Hujan mengaburkan air mata Aurora Vallen. Sorot matanya masih menatap makam baru milik sang Ayah, Matthew Vallen. Seakan semua hal baik telah ditarik dari kehidupannya, Aurora hanya mampu terdiam, menyadari bahwa saat ini ia tidak memiliki siapa pun di dunia ini.
Ibunya, Isabelle telah meninggal sejak ia remaja. Kini ia harus merelakan ayahnya juga, dan menerima kenyataan bahwa ia harus menanggung semua hutang peninggalan ayahnya, dan juga harus segera angkat kaki dari rumah rumah yang telah menjadi disita sebagai jaminan.
Bahkan itu pun tak lantas membebaskan Aurora dari warisan hutang. Entah apa yang harus ia lakukan setelah ini. Ia tak lagi memiliki sandaran dan pijakan untuk bertahan.
Lonceng gereja berdentang beberapa kali, menandakan bahwa ia telah terlalu lama berada di sini. Tubuhnya basah, terlihat sedikit menggigil, tapi ia tahan sebisa mungkin karena tak lagi memiliki tempat untuk kembali.
“Dad, aku harus kemana sekarang?” gumamnya pelan.
“Nona, sudah waktunya untuk pergi. Saya tidak bisa menunggu terlalu lama lagi.” Petugas gereja mendekat, memberikan peringatan terakhir pada Aurora untuk segera pergi dari pemakaman.
Aurora mendongak, menatap petugas itu dengan air mata yang tertutup guyuran hujan. “Maafkan aku, aku akan segera pergi setelah ini. Anda boleh kembali, tak perlu menungguku lagi.”
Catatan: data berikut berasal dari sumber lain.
Fixpoint matchhere (re text : list Z) {struct re} : bool :=
  match re with
  | [] => true
  | c :: re1 =>
      let literal :=
        if (c =? DOLLAR) && (match re1 with [] => true | _ => false end)
        then match text with [] => true | _ => false end
        else match text with
             | [] => false
             | t :: text' => ((c =? DOT) || (c =? t)) && matchhere re1 text'
             end in
      match re1 with
      | s :: re2 => if s =? STAR then matchstar (matchhere re2) c text else literal
      | [] => literal
      end
  end.

(** The [do] loop of [match]: from every suffix, the empty one included. *)
Fixpoint match_from (re text : list Z) : bool :=
  matchhere re text || match text with [] => false | _ :: text' => match_from re text' end.

Definition match_re (re text : list Z) : bool :=
  match re with
  | c :: re' => if c =? CARET then matchhere re' text else match_from re text
  | [] => match_from re text
  end.

(** ** What a pattern denotes *)

(** One character of the text: any, or a given one. *)
Inductive atom := Any | Char (c : Z).
Inductive item := One (a : atom) | Many (a : atom).

Definition atom_of (c : Z) : atom := if c =? DOT then Any else Char c.
Lemma holding_locked_inv own lk l i c k : owned own (Machine lk l) -> l !! i = Some (c, Hold_locked k) ->
  lk_locked lk = false -> right_answer k = false.
Proof.
  intros O Hx E. destruct (ow_cpu _ _ O i _ Hx) as (_ & O' & _). pose proof (ow_locked _ _ O) as L. cbn in *.
  destruct k; [done|]. symmetry in O'. apply bool_decide_eq_true in O'. subst. rewrite E in L. symmetry in L. by apply bool_decide_eq_false in L; destruct L.
Qed.

Lemma holding_cpu_inv own lk l i c k : owned own (Machine lk l) -> l !! i = Some (c, Hold_cpu k) ->
  bool_decide (lk_cpu lk = Some i) = right_answer k.
Proof. intros O Hx. destruct (ow_cpu _ _ O i _ Hx) as (_ & _ & N'). cbn in N'. rewrite <- N'. by destruct k. Qed.

Lemma checked_ok k : nesting (checked k (right_answer k)) = 1 /\
  (forall msg, checked k (right_answer k) <> Panicked msg) /\
  owner (checked k (right_answer k)) = owner (Hold_cpu k) /\ named (checked k (right_answer k)) = named (Hold_cpu k).
Proof. by destruct k. Qed.

Lemma holding_step own lk l i c k (p := Hold_cpu k) : owned own (Machine lk l) -> l !! i = Some (c, p) \/ l !! i = Some (c, Hold_locked k) ->
  owned own (Machine lk (<[i := after_popcli c (checked k (right_answer k))]> l)).
Proof.
  intros O Hx. destruct (checked_ok k) as (N & A & Ho & Hn).
  assert (exists p, l !! i = Some (c, p) /\ nesting p = 2 /\ owner p = owner (Hold_cpu k) /\ named p = named (Hold_cpu k)) as (q & Hq & N2 & Eo & En).
  { destruct Hx as [H|H]; eexists; (split; [exact H|]); by destruct k. }
  destruct (ow_cpu _ _ O i _ Hq) as (K & _ & _). cbn in K.
  destruct (after_popcli_ok c q (checked k (right_answer k)) K) as [K' E]; try done; [pose proof (co_nest _ _ K); lia|lia|].
  apply (owned_local own lk l i _ _ O Hq K'); cbn; rewrite E; congruence.
Qed.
“Tapi saya harus memastikan Anda untuk pergi dari sini sekarang juga, Nona. Gerbang utama pemakaman akan segera ditutup oleh penjaga.”
Ya, ini adalah pemakaman tertutup milik gereja tempat ayahnya biasa beribadah. Mereka memberikan bantuan pemakaman yang layak, dan saat ini Aurora harus mengikuti aturan dari mereka. Ia memang terlalu lama menunda waktu perginya sejak beberapa jam yang lalu.
“Baik, saya akan pergi sekarang juga. Terima kasih atas bantuannya, Tuan. Saya akan berkunjung lagi setelah semua urusan saya selesai.” Aurora mencoba tersenyum, berlagak tegar di tengah kekacauan yang bahkan ia sendiri belum bisa menemukan jalan keluarnya.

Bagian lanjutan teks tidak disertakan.